Details on the gerbil and flea samples are given in the Supplementary Results. Despite capturing 511 individuals, only 8 of the juvenile gerbils were recaptured during the summer, possibly because of a high dispersal rate. The minimal number of fleas per host individual was four. Accordingly, we balanced the numbers of juvenile and adult hosts and of flea and blood samples: for molecular analyses, we used 16 individuals (4 from each sex–age combination) and collected, from each individual and at each sampling period (spring/summer), one blood sample, two female fleas and two male fleas. The DNA from the two samples of the same flea sex were pooled. This sampling procedure yielded in total 32 DNA extracts from blood and 64 from fleas. DNA extracts from 59 of these flea samples and from all blood samples were successfully subjected to pyrosequencing, yielding 138–1139, 213–1173 and 155–1167 sequences/sample in the blood, female flea and male flea samples, respectively. The cleaned sequences had lengths ranging from 400 to 494, with a mean of 449 and a s.d. of 7.2. Altogether, 40 bacterial phylotypes were significantly more abundant in the field samples than in the negative controls and represented at least 2% of the total number of sequences detected in any sample. These phylotypes represented 22 genera (Table 2), but only 8 of these were represented by sequences that comprised >20% of the total sequences in a given sample. Bartonella, Wolbachia and Mycoplasma were the most prevalent of these genera, that is, were common in more than one DNA sample and outnumbered other genera in the sample by a factor of ≥10 (Supplementary Figure S1).

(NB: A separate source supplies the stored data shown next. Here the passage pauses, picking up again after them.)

(** The key of the last weapon, in fetch order, that produces [name]. *)
Definition last_key (name : string) (weapons : list CatalogEntry.t) : option string :=
  CatalogEntry.key <$> find (produces name) (rev weapons).

(** Two weapons with different keys produce [name]. *)
Definition clash (name : string) (weapons : list CatalogEntry.t) : Prop :=
  exists weapon1 weapon2,
    In weapon1 weapons /\ In weapon2 weapons /\
    produces name weapon1 = true /\ produces name weapon2 = true /\
    CatalogEntry.key weapon1 <> CatalogEntry.key weapon2.

(** The (name, key) pairs in the order the loops of [getSalmonWeaponMap]
    visit them. *)
Definition entries (weapons : list CatalogEntry.t) : list (string * string) :=
  flat_map (fun weapon => map (fun name => (name, CatalogEntry.key weapon))
                              (weapon_names weapon))
           weapons.

Definition step_entry (w : World.t) (entry : string * string) : World.t :=
  salmonWeaponMap_step (snd entry) (fst entry) w.

(** The key of the last of [es] whose name is [name]. *)
Fixpoint last_entry (name : string) (es : list (string * string)) : option string :=
  match es with
  | [] => None
  | (n, k) :: rest =>
      match last_entry name rest with
      | Some k' => Some k'
      | None => if String.eqb n name then Some k else None
      end
  end.

(** The table of increments of the danger rate as the specification gives
    it, for one to four players: at least twice the quota, at least one and
    a half times the quota, or less. *)
Definition spec_added_percent (players : nat) (quota delivered : Z) : option Z :=
  let pick (twice one_and_a_half : Z) :=
    if 2 * quota <=? delivered then twice
    else if 3 * quota <=? 2 * delivered then one_and_a_half
    else 0 in
  match players with
  | 4%nat => Some (pick 60 30)
  | 3%nat => Some (pick 40 20)
  | 2%nat => Some (pick 20 5)
  | 1%nat => Some (pick 10 5)
  | _ => None
  end.

(** Errors of the mappers, as opposed to errors of the stat.ink API. *)
Definition is_mapping_error (e : Exn) : bool :=
  match e with
  | ThrowError _ | ThrowTypeError _ => true
  | ThrowAPIError _ | ThrowSyntaxError => false
  end.

(** A versus session that maps up to its stage: the player is in the own
    team, there is an opposing team and the lobby is known. *)
Definition maps_up_to_stage (env : Env.t) (vs : VsInfo.t) : Prop :=
  find VsPlayer.isMyself (VsTeam.players (VsHistoryDetail.myTeam (VsInfo.detail vs))) <> None
  /\ VsHistoryDetail.otherTeams (VsInfo.detail vs) <> []
  /\ exists lobby, mapLobby env (VsInfo.detail vs) = Ok lobby.

(** Decoding a colour: the value of a hexadecimal digit, of a two-digit
    channel, and the four channels and components in order. *)
Definition hex_digit (c : ascii) : option Z :=
  let n := nat_of_ascii c in
  if Js.is_digit c then Some (Z.of_nat n - 48)
  else if (97 <=? n)%nat && (n <=? 102)%nat then Some (Z.of_nat n - 87)
  else if (65 <=? n)%nat && (n <=? 70)%nat then Some (Z.of_nat n - 55)
  else None.

Definition parse_hex2 (s : string) : option Z :=
  match s with
  | String hi (String lo EmptyString) =>
      match hex_digit hi, hex_digit lo with
      | Some h, Some l => Some (16 * h + l)
      | _, _ => None
      end
  | _ => None
  end.

Definition channel (k : nat) (s : string) : string := String.substring (2 * k) 2 s.

Definition component (k : nat) (color : Color.t) : Q :=
  nth k [Color.r color; Color.g color; Color.b color; Color.a color] 0%Q.

Definition is_hex_string (s : string) : bool :=
  forallb (fun c => match hex_digit c with Some _ => true | None => false end)
          (list_ascii_of_string s).

(** What the statements on colours need of the floating-point product: on
    [0, 255] it stays in range and is off by at most one half.  (Rounding to
    the nearest double is monotone, fixes 0 and 255, and is off by less than
    a millionth there.) *)
Definition fl_accurate (fl : Q -> Q) : Prop :=
  forall x : Q, (0 <= x <= 255)%Q ->
    (0 <= fl x <= 255)%Q /\ (Qabs (fl x - x) <= 1 # 2)%Q.

(** A colour whose four components lie in [0, 1]. *)
Definition unit_color (color : Color.t) : Prop :=
  forall k : nat, (k < 4)%nat -> (0 <= component k color <= 1)%Q.

(** The check behind the statement on colours, for one channel value. *)
Definition hex_channel_ok (n : nat) : bool :=
  let s := Js.padStart 2 "0" (Js.toString16 (Z.of_nat n)) in
  (String.length s =? 2)%nat && is_hex_string s
  && match parse_hex2 s with
     | Some m => m =? Z.of_nat n
     | None => false
     end.
(** The alert [check_balance_alerts] builds for a user. *)
Definition low_balance_alert_for (i : Z) (u : User.t) : Notification.t :=
  Notification.Build
    i (User.id u) "low_balance" "Low Balance Alert"
    (Notification.LowBalanceMessage (User.balance u) (User.low_balance_threshold u))
    [("balance", Notification.JFloat (PyFloat.of_decimal (User.balance u)));
     ("threshold",
      Notification.JFloat (PyFloat.of_decimal (User.low_balance_threshold u)))]
    false false false false.

(** Whether a reading makes [check_usage_alerts] fire, and whether a
    saved payment makes [check_balance_alerts] fire, stated on the
    numbers the Decimals denote. *)
Definition usage_qualifies (reading : EnergyReading.t) (u : User.t) : bool :=
  User.usage_alert u
  && Qle_bool (Decimal.val (User.usage_threshold u))
              (Decimal.val (EnergyReading.energy_kwh reading)).

Definition balance_qualifies (payment : Payment.t) (u : User.t) : bool :=
  String.eqb (Payment.status payment) "success"
  && User.low_balance_alert u
  && Qle_bool (Decimal.val (User.balance u))
              (Decimal.val (User.low_balance_threshold u)).

(** The notification [mark_as_success] builds. *)
Definition payment_success_notification (i : Z) (payment : Payment.t)
    (u : User.t) : Notification.t :=
  Notification.Build
    i (User.id u) "payment_success" "Payment Successful"
    (Notification.PaymentSuccessMessage (Payment.amount payment))
    [("payment_id",
      match Payment.id payment with
      | Some k => Notification.JInt k
      | None => Notification.JNull
      end);
     ("reference", Notification.JStr (Payment.reference payment))]
    false false false false.
Lemma on_message_handler_step data w :
  handler_step (set_user_input_queue (user_input_queue (on_message data w).2) w)
               (on_message data w).2
  ∧ handler_step w (on_message data w).2.
Proof.
  assert (∀ k1 b1 k2 b2, is_lawyer k1 → is_lawyer k2 →
            handler_step w (and_then (assign_mode k1 b1) (assign_mode k2 b2) w).2
            ∧ user_input_queue (and_then (assign_mode k1 b1) (assign_mode k2 b2) w).2
              = user_input_queue w) as Hboth.
  { intros k1 b1 k2 b2 H1 H2. unfold and_then.
    pose proof (assign_mode_handler_step k1 b1 w H1) as Hw1.
    pose proof (assign_mode_frame k1 b1 w) as (_ & _ & Hq1 & _).
    destruct (assign_mode k1 b1 w) as [[|e] w1]; simpl in *; [|done].
    pose proof (assign_mode_handler_step k2 b2 w1 H2) as Hw2.
    pose proof (assign_mode_frame k2 b2 w1) as (_ & _ & Hq2 & _).
    split; [by etrans|congruence]. }
  assert (∀ w', handler_step w w' → user_input_queue w' = user_input_queue w →
            handler_step (set_user_input_queue (user_input_queue w') w) w'
            ∧ handler_step w w') as Hsame.
  { intros w' Hw' ->. by rewrite set_queue_same. }
  unfold on_message.
  destruct (subscript data "event") as [ev|]; [|by apply Hsame].
  destruct (eq_str ev "set_role").
  - destruct (subscript data "role") as [role|]; [|by apply Hsame].
    repeat case_match; apply Hsame; apply Hboth; by (left + right).
  - destruct (eq_str ev "user_input"); [|by apply Hsame].
    destruct (subscript data "message"); [|by apply Hsame]. done.
Qed.

(** ** The stream only grows *)

Lemma stream_grows_relation : session_relation stream_grows.
Proof.
  split.
  - split; [intros w; by unfold stream_grows|].
    intros w1 w2 w3. unfold stream_grows. intros. by etrans.
  - intros w e _. by apply prefix_app_r.
  - intros w item rest _. by unfold stream_grows.
  - intros data w. destruct (on_message_handler_step data w) as [_ (Ho & _)].
    unfold stream_grows. by rewrite Ho.
  - intros w. by unfold stream_grows.
Qed.

Lemma stream_grows_run : sync_within stream_grows SimulationController.run (λ _, True).
Proof.
  pose proof (relation_preorder _ stream_grows_relation).
  apply sync_within_run; [apply _| |by unfold stream_grows].
  intros agent w w' _ (self & self' & calls & _ & _ & _ & ->).
  by unfold stream_grows.
Qed.

(** ** Histories only grow *)

Lemma histories_grow_relation : session_relation histories_grow.
Proof.
  split.
  - split.
    + intros w key self Hself. by exists self.
    + intros w1 w2 w3 H12 H23 key self Hself.
      destruct (H12 key self Hself) as (self2 & Hself2 & Hext2).
      destruct (H23 key self2 Hself2) as (self3 & Hself3 & Hext3).
      exists self3. split; [done|]. by eapply extends_trans.
  - intros w e _ key self Hself. by exists self.
  - intros w item rest _ key self Hself. by exists self.
  - intros data w key self Hself.
    destruct (on_message_handler_step data w) as [_ (_&_&_&_&_&_&Hp&_)].
    specialize (Hp key). rewrite Hself in Hp.
    destruct (agents (on_message data w).2 !! key) as [self'|]; [|done].
    exists self'. split; [done|]. injection Hp as Hpe Hm Hl.
    unfold extends. by rewrite Hm, Hpe, Hl.
  - intros w key self Hself. by exists self.
Qed.

Lemma histories_grow_run :
  sync_within histories_grow SimulationController.run (λ _, True).
Proof.
  pose proof (relation_preorder _ histories_grow_relation).
  apply sync_within_run; [apply _| |].
  - intros agent w w' _ (self & self' & calls & Hself & Hext & _ & ->) key self0 Hself0.
    simpl. destruct (decide (key = agent)) as [->|Hne].
    + rewrite lookup_insert_eq. exists self'. split; [done|]. congruence.
    + rewrite lookup_insert_ne by done. by exists self0.
  - intros w key self Hself. by exists self.
Qed.

(** ** A closed connection *)

Lemma once_closed_relation : session_relation once_closed.
Proof.
  split.
  - split; [by intros w|].
    intros w1 w2 w3 [Ha1 Hc1] [Ha2 Hc2]. split; [auto|].
    intros Hw1. destruct (Hc1 Hw1) as [Hw2 Ho2]. destruct (Hc2 Hw2) as [Hw3 Ho3].
    split; congruence.
  - intros w e Hws. split; [done|]. simpl. congruence.
  - done.
  - intros data w. destruct (on_message_handler_step data w) as [_ (Ho & Hws & _)].
    split; [by rewrite Hws|]. by rewrite Ho, Hws.
  - intros w. split; simpl; [by destruct (websocket w)|]. by intros ->.
Qed.

Lemma once_closed_run : sync_within once_closed SimulationController.run (λ _, True).
Proof.
  pose proof (relation_preorder _ once_closed_relation).
  apply sync_within_run; [apply _| |done].
  by intros agent w w' _ (self & self' & calls & _ & _ & _ & ->).
Qed.

(** ** The bystanders *)

Lemma lawyers_only_relation : session_relation lawyers_only.
Proof.
  split.
  - split; [by repeat split; auto|].
    intros w1 w2 w3 (Hc1 & Hs1 & Hp1 & Hk1) (Hc2 & Hs2 & Hp2 & Hk2).
    repeat split; try congruence.
    + destruct Hp2 as [Hp2|Hp2]; [|by right].
      destruct Hp1 as [Hp1|Hp1]; [left|right]; congruence.
    + intros key H1 H2. by rewrite Hk2, Hk1.
  - by repeat split; auto.
  - by repeat split; auto.
  - intros data w.
    destruct (on_message_handler_step data w) as [_ (_&_&Hc&Hs&_&Hp&_&Hk)].
    repeat split; auto. intros key H1 H2. apply Hk. by intros [|].
  - by repeat split; auto.
Qed.

Lemma lawyers_only_run : sync_within lawyers_only SimulationController.run (λ _, True).
Proof.
  pose proof (relation_preorder _ lawyers_only_relation).
  apply sync_within_run; [apply _| |].
  - intros agent w w' Hagent (self & self' & calls & _ & _ & _ & ->).
    repeat split; auto. intros key H1 H2. simpl.
    rewrite lookup_insert_ne; [done|]. by destruct Hagent as [-> | ->].
  - intros w. repeat split; auto.
Qed.

(** ** Sessions under every schedule *)

Lemma handler_exec env fs remote schedule :
  handler env fs remote schedule
  = match connect env fs remote with
    | Ok s0 => Ok (exec schedule s0)
    | Raised e => Raised e
    end.
Proof. unfold handler. by destruct (connect env fs remote). Qed.

Lemma exec_app schedule later s :
  exec (schedule ++ later) s = exec later (exec schedule s).
Proof. unfold exec. by rewrite foldl_app. Qed.

Lemma connect_within R env fs remote s0 schedule later :
  session_relation R →
  sync_within R SimulationController.run (λ _, True) →
  connect env fs remote = Ok s0 →
  R (store (exec schedule s0)) (store (exec (schedule ++ later) s0)).
Proof.
  intros HR Hrun Hs0. rewrite exec_app.
  assert (task_within R s0) as Hstart.
  { apply connect_ok in Hs0 as (c & agents0 & _ & _ & ->). exact Hrun. }
  destruct (exec_within R HR schedule s0 Hstart) as [_ Hnow].
  by destruct (exec_within R HR later _ Hnow) as [Hlater _].
Qed.

(** X1.  The outbound stream of a connection is append-only: whatever the
    schedule, the events a client has received so far stay the first events
    of the stream, in the same order, however the session goes on. *)
Theorem outbound_append_only env fs remote schedule later :
  events_of (handler env fs remote schedule)
    `prefix_of` events_of (handler env fs remote (schedule ++ later)).
Proof.
  rewrite !handler_exec.
  destruct (connect env fs remote) as [s0|] eqn:Hs0; [|done].
  apply (connect_within stream_grows env fs remote s0 schedule later);
    [apply stream_grows_relation|apply stream_grows_run|done].
Qed.

(** X2.  The history of an agent is append-only, and its persona and its
    provider are fixed once the session is set up: whatever happens later
    in a session, every agent is still there, with the same persona and
    provider, and its earlier memory is the beginning of its later one. *)
Theorem histories_append_only env fs remote schedule later key self :
  agent_of (handler env fs remote schedule) key = Some self →
  ∃ self', agent_of (handler env fs remote (schedule ++ later)) key = Some self'
           ∧ memory self `prefix_of` memory self'
           ∧ persona self' = persona self
           ∧ llm_provider self' = llm_provider self.
Proof.
  rewrite !handler_exec.
  destruct (connect env fs remote) as [s0|] eqn:Hs0; [|done].
  apply (connect_within histories_grow env fs remote s0 schedule later);
    [apply histories_grow_relation|apply histories_grow_run|done].
Qed.

Lemma histories_append_only_witness :
  let r := handler with_key (disk state_v_doe) (echo "Your Honour.") in
  ∃ self self',
    agent_of (r (replicate 4 Tick)) "prosecutor" = Some self
    ∧ agent_of (r (replicate 4 Tick ++ replicate 5 Tick)) "prosecutor" = Some self'
    ∧ memory self `prefix_of` memory self'
    ∧ persona self' = persona self.
Proof.
  intros r.
  assert (is_Some (agent_of (r (replicate 4 Tick)) "prosecutor")) as [self Hself].
  { vm_compute. by eexists. }
  destruct (histories_append_only with_key (disk state_v_doe) (echo "Your Honour.")
              (replicate 4 Tick) (replicate 5 Tick) "prosecutor" self Hself)
    as (self' & Hself' & Hmem & Hpersona & _).
  exists self, self'. exact (conj Hself (conj Hself' (conj Hmem Hpersona))).
Defined.

(** X3.  Once the connection has closed, nothing more is added to the
    outbound stream, whatever the controller task and the client do. *)
Theorem closed_connection_is_silent env fs remote schedule later :
  events_of (handler env fs remote (schedule ++ Break :: later))
  = events_of (handler env fs remote schedule).
Proof.
  rewrite !handler_exec.
  destruct (connect env fs remote) as [s0|] eqn:Hs0; [|done]. simpl.
  pose proof (connect_within once_closed env fs remote s0 [] schedule
                once_closed_relation once_closed_run Hs0) as [Hws _].
  pose proof (connect_within once_closed env fs remote s0 (schedule ++ [Break]) later
                once_closed_relation once_closed_run Hs0) as [_ Hclosed].
  rewrite <- (assoc_L (++)) in Hclosed. simpl in Hclosed, Hws.
  rewrite exec_snoc in Hclosed. simpl in Hclosed.
  destruct (websocket (store (exec schedule s0))) as [ws|] eqn:Hlink.
  - by destruct Hclosed as [_ ->].
  - destruct Hws; [|done].
    by apply connect_ok in Hs0 as (c & agents0 & _ & _ & ->).
Qed.

(** X4.  Only the two lawyers take part in a session: in every state a
    session can reach, the case and the generation services are the ones
    it was set up with, the judge (and any agent other than the two
    lawyers) is exactly as [create_courtroom_agents] made it, and the
    phase is [PRE_TRIAL] or [OPENING_STATEMENTS]. *)
Theorem bystanders_untouched env fs remote schedule s0 :
  connect env fs remote = Ok s0 →
  let s := exec schedule s0 in
  case (store s) = case (store s0)
  ∧ service (store s) = service (store s0)
  ∧ (∀ key, key ≠ "prosecutor" → key ≠ "defense_lawyer" →
            agents (store s) !! key = agents (store s0) !! key)
  ∧ (phase (store s) = PRE_TRIAL ∨ phase (store s) = OPENING_STATEMENTS).
Proof.
  intros Hs0 s.
  pose proof (connect_within lawyers_only env fs remote s0 [] schedule
                lawyers_only_relation lawyers_only_run Hs0) as (Hc & Hs & Hp & Hk).
  simpl in *. fold s in Hc, Hs, Hp, Hk. repeat split; try done.
  destruct Hp as [-> | ->]; [left|by right].
  by apply connect_ok in Hs0 as (c & agents0 & _ & _ & ->).
Qed.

Table 2 Taxonomic affiliations and other relevant information regarding the 40 phylotypes detected in rodent blood samples, flea samples or both

The composition of detected phylotypes is detailed in Table 2, where we distinguish between phylotypes found in only one sample, rare phylotypes and phylotypes that appear in at least 5% of the samples. The latter group, of the most prevalent phylotypes, consisted of only nine phylotypes, of which all but two (namely, Wolbachia spp.) were shared by fleas and host blood samples, and represented five genera. Of these genera, Bartonella and hemotropic Mycoplasma, which are known vector-borne bacteria (Willi et al., 2005; Morick et al., 2010, 2011), were the most common (Figure 1 and Supplementary Figure S1). Methylobacterium and Streptococcus have been previously detected in arthropods and in vertebrates, and may thus be vector-borne bacteria as well. Diaphorobacter was previously found in arthropods but not in vertebrate blood; it is not known as a member of the skin or eye microbiome (Cullen, 2003; Coster et al., 2008; Montiani-Ferreira et al., 2008; Scharschmidt et al., 2009; Grice and Segre, 2011; Hoffmann et al., 2014; Meekins et al., 2014; Tomic-Canic et al., 2014), and therefore its occurrence in the gerbil blood is probably not a result of contamination and deserves further investigation. Seven additional phylotypes were detected in 2–4 samples, representing five genera. Of these seven phylotypes, two shared phylotypes belonged to the genera Staphylococcus and Bradyrhizobium, which were detected previously in rodents. Staphylococcus was also detected in fleas and Bradyrhizobium was also detected in soil and, therefore, could have been acquired by fleas from the soil (for example, via food consumption during the free-living life stages of the fleas). One phylotype was unique to fleas and represents Wolbachia, a genus with known mutual associations with arthropods. Finally, four phylotypes were unique to blood, representing three taxonomic groups (Bradyrhizobium, Halomonas and a member of the Sphingobacteria class) with representative isolates from blood or from other tissues of vertebrate species.

Figure 1
figure 1

Mean relative abundance of bacterial genera (that is, sequences classified as a certain genus, as percentage of the total number of sequences) detected in the different sample types (female fleas (FF), male fleas (MF) or rodent blood (B)) collected from 16 female and male G. andersoni hosts. The hosts were trapped either as juveniles (JH) or as adults (AH) during the spring (SP), and resampled as adults at the end of summer (SU). The most abundant genera (that is, those comprising at least 20% of the total sequences in at least one DNA sample) are specified, whereas all remaining sequences are represented as ‘others’. Collective data are shown (a) from all host individuals and (b) for only blood samples. *Only class is provided because the phylotype was not classified to lower taxonomic levels.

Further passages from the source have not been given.